Nor can I agree with the majority’s characterization of the officers’ testimony as to their recollection of the radio report as incredible as a matter of law. Three men were reported at the building, one of whom was described as short, dressed in tan and carrying a gun; another was described as being dressed all in gray. Officer Patterson testified that because of a distortion in the radio transmission she thought one man had been identified as wearing a gray shirt and black pants, which was what defendant was wearing. Officer Popp, called by defendant, testified that she could only recall a description of a man wearing a gray shirt. Aside from the discrepancy in the color of the pants, the testimony was not so outrageous as to warrant a finding that it was categorically false and tailored to meet constitutional exigencies.

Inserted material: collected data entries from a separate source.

(** The loop from entry [index] on prints the records from there. *)
Lemma list_loop_spec s0 rs n : lenZ (live (concat rs)) <= 1048576 -> forall fuel s k index o,
  dir_ok (bs := bs) s0 2 rs -> dir_spaced (bs := bs) s0 2 rs -> quiet s0 s k -> 0 <= k -> 0 <= index ->
  Z.of_nat n = lenZ (live (concat rs)) - index -> (n < fuel)%nat -> room bs s0 (k + (Z.of_nat n + 1) * (2 + 2 * lenZ rs)) ->
  wp (list_loop now console_putc fuel index) (s, o) (fun w r => exists ts, r = inr (lenZ (live (concat rs))) /\ length ts = n /\ Forall is_u8 ts /\
    quiet s0 w.1 (k + (Z.of_nat n + 1) * (2 + 2 * lenZ rs)) /\
    w.2 = o ++ concat (zip_with (listing_line console_putc) (drop (Z.to_nat index) (live (concat rs))) ts)).
Proof.
  intros Hmax. pose proof (lenZ_nonneg rs) as Hrs. induction n as [|n IH]; intros fuel s k index o Hd Hsp Hq Hk Hi Hn Hf Hr;
    (destruct fuel as [|fuel]; [lia|]); cbn [list_loop];
    destruct (quiet_dir bs_range bs_aligned s0 s k 2 rs Hq Hd Hsp) as [Hd1 Hsp1];
    (assert (room bs s (2 + 2 * lenZ rs)) as Hr1 by (eapply quiet_room; [exact Hq|unfold room in *; nia]));
    apply wp_bnd, wp_on_fs, wp_try;
    (eapply wp_mono; [apply (ext2_readdir_spec now bs_range bs_aligned s 2 rs index Hd1 (dir_entry_spaced _ _ _ _ Hsp1)); [red; lia|done]|]);
    intros s1 r [Hq1 Hnth]; unfold nth_entry in Hnth; pose proof (quiet_trans _ _ _ _ _ Hq Hq1) as Hq2.
  - rewrite lookup_ge_None_2 in Hnth by (unfold lenZ in Hn; lia). subst r. apply wp_ret. exists []. cbn [fst snd].
    split; [f_equal; lia|]. split; [done|]. split; [done|]. split; [eapply quiet_weaken; [lia|exact Hq2|lia]|].
    rewrite drop_ge by (unfold lenZ in Hn; lia). by rewrite app_nil_r.
  - destruct (live (concat rs) !! Z.to_nat index) as [x|] eqn:Ex; [|apply lookup_ge_None in Ex; unfold lenZ in Hn; lia].
    destruct Hnth as (e & -> & He). destruct (entry_line_spec e x s1 o He) as (t & Ht & Hline). apply wp_bnd.
    eapply wp_mono; [exact Hline|]. intros w y [-> ->]. rewrite u64_id by (red; lia).
    eapply wp_mono; [eapply (IH fuel s1 (k + (2 + 2 * lenZ rs)) (index + 1)); [done|done|done|lia|lia|lia|lia|unfold room in *; nia]|].
    intros w r (ts & -> & Hlt & Hts & Hq3 & Ho). exists (t :: ts). split; [done|]. split; [cbn; lia|]. split; [by constructor|].
    split; [eapply quiet_weaken; [lia|exact Hq3|nia]|]. rewrite Ho. rewrite (drop_S _ _ _ Ex).
    replace (Z.to_nat (index + 1)) with (S (Z.to_nat index)) by lia. cbn [zip_with concat]. by rewrite <- app_assoc.
Qed.

(** listing the root directory.  With a mounted file system whose root directory is well formed, and room in the heap for the
    buffers of all calls, the demonstration terminates and prints, after its title, one line for each live record of the
    directory, in order, with its inode and its name, and then their number; blocks and metadata are unchanged. *)
Theorem ext2_demo_list_dir_correct s rs o fuel :
  let n := lenZ (live (concat rs)) in
  dir_ok (bs := bs) s 2 rs -> dir_spaced (bs := bs) s 2 rs -> n < Z.of_nat fuel ->
  room bs s ((n + 1) * (2 + 2 * lenZ rs)) ->
  exists s' ts, length ts = length (live (concat rs)) /\ Forall is_u8 ts /\ quiet s s' ((n + 1) * (2 + 2 * lenZ rs)) /\
    ext2_demo_list_dir now console_putc fuel (Some s, o) = Some (Some s',
      o ++ 10 :: str "=== ext2 Demo: List Root Directory ===" ++ 10 :: concat (zip_with (listing_line console_putc) (live (concat rs)) ts) ++
      str "  Total entries: " ++ dec n ++ [10]).
Proof.
  intros n Hd Hsp Hf Hr. pose proof (lenZ_nonneg (live (concat rs))) as Hn0. fold n in Hn0. pose proof (lenZ_nonneg rs) as Hrs.
  pose proof (ok_heap _ (dr_fs _ _ _ Hd)) as Hh.
  assert (n <= 1048576) as Hmax by (unfold room, heap_wf, HEAP_SIZE in *; nia).
  destruct (list_loop_spec s rs (Z.to_nat n) Hmax fuel s 0 0 (o ++ 10 :: str "=== ext2 Demo: List Root Directory ===" ++ [10])
    Hd Hsp (quiet_refl s (dr_fs _ _ _ Hd)) ltac:(lia) ltac:(lia) ltac:(fold n; lia) ltac:(lia)) as ([s' o'] & r & E & ts & -> & Hlt & Hts & Hq & Ho).
  { rewrite Z2Nat.id by lia. by rewrite Z.add_0_l. }
  cbn [fst snd] in *. rewrite Z2Nat.id in Hq by lia. exists s', ts. split; [unfold n, lenZ in Hlt; lia|]. split; [done|]. split; [done|].
  unfold ext2_demo_list_dir, demo, list_dir. unfold bnd at 1. rewrite E. cbv beta iota. fold n.
  assert (wp (say "  Total entries: ";;; console_print_dec n;;; endl) (s', o') (fun w r =>
    w = (s', ((o' ++ str "  Total entries: ") ++ dec n) ++ [10]) /\ r = inr tt)) as (w & r & -> & -> & ->).
  { apply wp_bnd, wp_put, wp_bnd, wp_dec; [red; lia|]. by apply wp_put. }
  cbn [mbind option_bind]. rewrite Ho. change (Z.to_nat 0) with 0%nat. rewrite drop_0. do 2 f_equal.
  by rewrite <- !app_assoc.
Qed.
End listing.

Lemma ext2_demo_list_dir_correct_witness : exists s' ts, length ts = 3%nat /\ Forall is_u8 ts /\ quiet fs0 s' 16 /\
  ext2_demo_list_dir 0 (fun c => [c]) 10 (Some fs0, []) = Some (Some s',
    [] ++ 10 :: str "=== ext2 Demo: List Root Directory ===" ++ 10 :: concat (zip_with (listing_line (fun c => [c])) root_recs ts) ++
    str "  Total entries: " ++ dec 3 ++ [10]).
Proof.
  exact (ext2_demo_list_dir_correct (bs := 1024) 0 (fun c => [c]) ltac:(lia) ltac:(done) fs0 [root_recs] [] 10 dir_ok0 spaced0 ltac:(done)
    ltac:(vm_compute; discriminate)).
Defined.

In People v Bezares (103 AD2d 717), upon which the majority relies, one officer had testified seeing four men and his partner only two. This major discrepancy was used to bolster the finding that the officer had tailored his testimony as to what he heard on the radio report regarding the colors of the shirts the suspects were wearing. Here, three men were reported at the identified address, and three men were observed at the location when the officers arrived. One of them was wearing gray, as was reported on the radio; another was short (5 feet, 3 inches) and wearing a brown (tan?) uniform. All were black, as described. The parallels between what was reported and what the officers saw at the scene are close enough not to disturb the findings of the suppression court, which, with the opportunity that this court does not have of observing the demeanor of the witnesses, credited the officers’ testimony.

When an officer responds to a radio run and finds no manifest indicia of criminal activity his investigation must concededly be less intrusive than if he were to observe conduct evincing such activity. At the same time, however, he must be permitted to combine his prior knowledge, i.e., a report he had heard on the radio, with his own assessment and corroboration of the events with which he finds himself involved, and be able to undertake certain reasonable self-protective and investigatory steps. (People v Chestnut, 51 NY2d 14, cert denied 449 US 1018; People v McRay, 51 NY2d 594.) "[A] radioed tip may have almost no legal significance when it stands alone, but * * * when considered in conjunction with other supportive facts, it may * * * collectively, *341although not independently, support a reasonable suspicion justifying intrusive police action.” (People v Benjamin, 51 NY2d, at p 270.)

Clearly, an officer may conduct a frisk of a person for weapons without having probable cause to arrest when the officer has reason to believe that the person is armed and may be dangerous. (CPL 140.50 [1]; Terry v Ohio, 392 US 1, 14; People v Carney, 58 NY2d 51.) Here, the radio run description of a man dressed in "all gray” who was in the company of a man with a gun and wearing a tan suit provided the officers with enough information to stop and question those individuals at the scene matching the descriptions. Since defendant, with his gray shirt, partially fit the description of the armed man’s companion, the officers’ suspicions were reasonably aroused that he might be one of the persons described in the radio run. (See, e.g., People v Fernandez, 58 NY2d 791, 793.) At that point the officers were entitled to approach defendant and request information. (People v De Bour, 40 NY2d 210, 213.)

While the radio run did not indicate that the man in gray had committed a crime, additional factors independently observed by officers at the scene, including any furtive movements by suspects indicating that weapons may be present, can also give the officers reason to investigate. (People v Russ, 61 NY2d 693, 695; People v Benjamin, 51 NY2d, at p 271.) Here, Officer Patterson’s knowledge that drugs were dealt at the given location could also reasonably have led her to conclude that defendant might be armed with his own gun. (See, People v Soler, 92 AD2d 280, 286.) In any event, when she observed him reach into his waistband before any investigation could begin she had reasonable suspicion to believe that he might be in possession of a handgun. Under the circumstances, the officers were justified in conducting the limited, self-protective frisk which followed before making any inquiry. (See, People v Foster, 83 AD2d 282, 286-287.)